6. The method of claim 5, comprising determining the root cause of the SQL injection vulnerability by constructing a symbolic representation from a portion of the web application code that generates the plurality of SQL queries.

7. The method of claim 6, comprising determining the root cause of the SQL injection vulnerability by parsing the symbolic representation into a plurality of trees which represent an algorithm in the web application code.

8. The method of claim 7, wherein the symbolic representation comprises a plurality of structured definitions determined from at least a portion of the plurality of SQL queries generated by the portion of the web application.

9. The method of claim 8, comprising:

parsing the plurality of structured definitions into a plurality of symbolic strings; and

generating the plurality of trees from the plurality of symbolic strings.

10. The method of claim 7, comprising generating a plurality of location tags to identify a relationship between the plurality of SQL queries and the plurality of trees.

11. The method of claim 10, wherein the plurality of location tags are generated during the construction of the symbolic representation.

12. The method of claim 10, comprising:

generating one or more user inputs to invoke one or more corresponding SQL queries from the plurality of SQL queries; and

associating at least one of the plurality of location tags with a corresponding one of the one or more user inputs.

13. The method of claim 10, comprising utilizing the plurality of the location tags during the modifying step to maintain an integrity of an algorithm representative of the web application code.

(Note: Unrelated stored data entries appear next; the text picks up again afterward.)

(** A screen shot stays in the mount its path resolves to: whatever the guest names,
    the image is written to one path below the host directory of a mount that permits
    creation, and the directories made are on the way to it. *)
Theorem screenshot_confined policy captured hasJpeg hasPng jpeg png dir file l r :
  sceScreenShotCapture policy captured hasJpeg hasPng jpeg png dir file = (l, r) -> l <> [] ->
  exists mp comps, mp ∈ FsPolicy.m_mounts policy /\ FsPolicy.op_permitted mp Create = true /\ Forall good_component comps /\
    let target := below (mount_dir (FsPolicy.m_vfsRoot policy) (FsPolicy.hostSubdir mp)) comps in
    Forall (fun e => match e with Mkdir p => p `prefix_of` target | _ => effect_path e = target end) l.
Proof.
  unfold sceScreenShotCapture. destruct dir as [dir|], file as [file|]; try by intros [= <- <-].
  destruct (negb (isAlbumPath _)); [by intros [= <- <-]|]. destruct (negb captured); [by intros [= <- <-]|].
  set (path := dir ++ [slash] ++ file). destruct (VirtualFileSystem.ok _) eqn:Hok; [|by intros [= <- <-]].
  case_bool_decide; [by intros [= <- <-]|]. destruct (encode _ _ _ _ _) as [es r'] eqn:Ee. intros [= <- <-] _.
  destruct (resolve_below _ _ _ Hok) as (mp & comps & Hp & Hm & Hg & Ht). exists mp, comps. rewrite <- Ht. split_and!; try done. cbn zeta.
  apply Forall_app. split.
  - apply Forall_fmap, Forall_forall. intros x Hx. by apply parents_prefix in Hx.
  - unfold encode in Ee. destruct (hasJpeg && _); [|destruct hasPng]; injection Ee as <- _; destruct hasJpeg; repeat constructor.
Qed.

(** The check of the album looks at the path as it is spelt: [/user/..] passes it, and
    the picture lands in the data of the title. *)
Lemma album_escape png : sceScreenShotCapture FsPolicy.default_policy true true false (fun _ => true) png (Some (cstr "/user/../data")) (Some (cstr "x")) =
  ([Mkdir (cstr "virtual_fs/"); Mkdir (cstr "virtual_fs/data/"); WriteJpeg (cstr "virtual_fs/data/x")], kOk).
Proof. vm_compute. reflexivity. Qed.
End Shots.
Lemma screenshot_confined_witness : exists mp, mp ∈ FsPolicy.m_mounts FsPolicy.default_policy /\ FsPolicy.op_permitted mp Create = true.
Proof.
  destruct (screenshot_confined FsPolicy.default_policy true true false (fun _ => true) (fun _ => true) (Some (cstr "/user/album")) (Some (cstr "x"))
    [SceScreenShot.Mkdir (cstr "virtual_fs/"); SceScreenShot.Mkdir (cstr "virtual_fs/user/"); SceScreenShot.Mkdir (cstr "virtual_fs/user/album/");
     SceScreenShot.WriteJpeg (cstr "virtual_fs/user/album/x")] 0) as (mp & comps & H1 & H2 & _).
  - vm_compute. reflexivity.
  - discriminate.
  - by exists mp.
Defined.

14. A computer-readable storage medium, comprising computer instructions, which when executed by at least one processor, causes the at least one processor to:

identify a procedure used by a web application code to generate a plurality of structured queries;

identify from the procedure a portion of the plurality structured queries subject to injection vulnerability;

generate according to the determined procedure secure interfaces for the portion of the plurality of structured queries to reduce the injection vulnerability; and

modify the web application code according to the generated secure interfaces.

15. The computer-readable storage medium of claim 14, comprising computer instructions that causes the at least one processor to modify the web application code according to the generated secure interfaces, while retaining other behaviors in the web application code.

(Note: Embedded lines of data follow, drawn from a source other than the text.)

(** [answer] is the handle that [createBuffer] gives. *)
Definition ensureBufferCapacity (answer : Z) (vertices : nat) (s : t) : t * list Event :=
  if (vertices <=? m_capacityVertices s)%nat then (s, [])
  else
    (with_buffer answer vertices s,
     (if m_vertexBuffer s =? 0 then [] else [Destroyed (m_vertexBuffer s)]) ++ [Created (Z.of_nat vertices * kVertexSize) answer]).
Definition endFrame (answer : Z) (s : t) : t * list Event :=
  if negb (m_available s) || bool_decide (m_vertices s = []) then (s, [])
  else
    let n := length (m_vertices s) in
    let '(s, es) := ensureBufferCapacity answer n s in
    if m_vertexBuffer s =? 0 then (s, es)
    else (with_vertices [] s, es ++ [Drawn (m_vertexBuffer s) n]).

(** What [initialize] finds: compiled shaders, FreeType, the handles of the shaders,
    the pipeline and the font, and the bitmaps of a system font. *)
Record Answers := mkAnswers {
  an_spirv : bool; an_freetype : bool; an_vs : Z; an_fs : Z; an_pipeline : Z;
  an_image : Z; an_view : Z; an_sampler : Z; an_font : option (Z -> option Bitmap)
}.
Definition initialize (device : bool) (a : Answers) (s : t) : t :=
  let s1 := mkOverlay device (m_vertexBuffer s) (m_pipeline s) (m_vs s) (m_fs s) (m_fontImage s) (m_fontView s) (m_fontSampler s)
    (m_capacityVertices s) (m_vertices s) (m_glyphs s) (m_baseSize s) (m_available s) in
  if negb device || negb (an_spirv a) || negb (an_freetype a) then s1
  else
    let with_pipeline p s := mkOverlay device (m_vertexBuffer s) p (an_vs a) (an_fs a) (m_fontImage s) (m_fontView s) (m_fontSampler s)
      (m_capacityVertices s) (m_vertices s) (m_glyphs s) (m_baseSize s) (m_available s) in
    if (an_vs a =? 0) || (an_fs a =? 0) then with_pipeline (m_pipeline s1) s1
    else
      let s2 := with_pipeline (an_pipeline a) s1 in
      if an_pipeline a =? 0 then s2
      else
        match (if bool_decide (m_glyphs s2 = []) then an_font a else None) with
        | Some load =>
            mkOverlay device (m_vertexBuffer s2) (m_pipeline s2) (m_vs s2) (m_fs s2) (an_image a)
              (if an_image a =? 0 then m_fontView s2 else an_view a) (if an_image a =? 0 then m_fontSampler s2 else an_sampler a)
              (m_capacityVertices s2) (m_vertices s2) (glyphs load) (of_Z kGlyphSize) true
        | None =>
            mkOverlay device (m_vertexBuffer s2) (m_pipeline s2) (m_vs s2) (m_fs s2) (m_fontImage s2) (m_fontView s2) (m_fontSampler s2)
              (m_capacityVertices s2) (m_vertices s2) (m_glyphs s2) (m_baseSize s2)
              (if bool_decide (m_glyphs s2 = []) then m_available s2 else true)
        end.
Definition shutdown (s : t) : t * list Event :=
  let release h := if h =? 0 then [] else [Released h] in
  (mkOverlay false 0 0 0 0 0 0 0 (m_capacityVertices s) [] [] (m_baseSize s) false,
   if m_device s then
     concat (release <$> [m_pipeline s; m_vs s; m_fs s; m_fontView s; m_fontImage s; m_fontSampler s]) ++
     (if m_vertexBuffer s =? 0 then [] else [Destroyed (m_vertexBuffer s)])
   else []).
End OverlayRenderer.

(** ** The atlas *)
Section Atlas.
Import OverlayRenderer.
Context (load : Z -> option Bitmap).

Lemma elem_glyph_writes cp b i v : (i, v) ∈ glyph_writes cp b <->
  exists y x, 0 <= y < Z.min (rows b) 28 /\ 0 <= x < Z.min (width b) 32 /\
    i = (cell_y cp + 2 + y) * 512 + (cell_x cp + x) /\ v = buffer b (y * pitch b + x).
Proof.
  unfold glyph_writes. change kAtlasW with 512. change (kGlyphSize - 4) with 28. change kGlyphSize with 32. rewrite list_elem_of_bind. split.
  - intros (y & (x & Hx & Hw)%list_elem_of_bind & Hy). apply list_elem_of_singleton in Hx as [= -> ->].
    apply elem_of_seqZ in Hy, Hw. exists y, x. split_and!; try done; lia.
  - intros (y & x & Hy & Hx & -> & ->). exists y. split; [|apply elem_of_seqZ; lia]. apply list_elem_of_bind. exists x.
    split; [by apply list_elem_of_singleton|]. apply elem_of_seqZ. lia.
Qed.
Lemma elem_writes i v : (i, v) ∈ writes load <-> exists cp b, 32 <= cp <= 126 /\ load cp = Some b /\ (i, v) ∈ glyph_writes cp b.
Proof.
  unfold writes, codepoints. rewrite list_elem_of_bind. split.
  - intros (cp & Hw & Hc%elem_of_seqZ). destruct (load cp) as [b|] eqn:E; [|by apply elem_of_nil in Hw]. exists cp, b. split_and!; try done; lia.
  - intros (cp & b & Hc & E & Hw). exists cp. rewrite E. split; [done|]. apply elem_of_seqZ. lia.
Qed.
(** A place in the atlas belongs to one cell. *)
Lemma cell_unique cp cp' x x' y y' : 32 <= cp <= 126 -> 32 <= cp' <= 126 -> 0 <= x < 32 -> 0 <= x' < 32 -> 0 <= y < 32 -> 0 <= y' < 32 ->
  (cell_y cp + y) * 512 + (cell_x cp + x) = (cell_y cp' + y') * 512 + (cell_x cp' + x') -> cp = cp' /\ x = x' /\ y = y'.
Proof. unfold cell_x, cell_y, kGlyphSize, kAtlasCols. intros. Z.div_mod_to_equations. lia. Qed.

16. The computer-readable storage medium of claim 14, wherein the plurality of structured queries comprise at least in part a plurality of structured query language (SQL) queries.

17. A method, comprising:

identifying a procedure used by a web application code;

identifying from the procedure a plurality structured queries subject to injection vulnerability; and

modifying the web application code with secure interfaces to reduce the injection vulnerability.

18. The method of claim 17, modifying the web application code by applying the secure interfaces to at least a portion of the plurality structured queries.

19. The method of claim 17, wherein plurality of structured queries comprise at least in part a plurality of structured query language (SQL) queries.

20. The method of claim 17, comprising modifying the web application code, while retaining other behaviors in the web application code.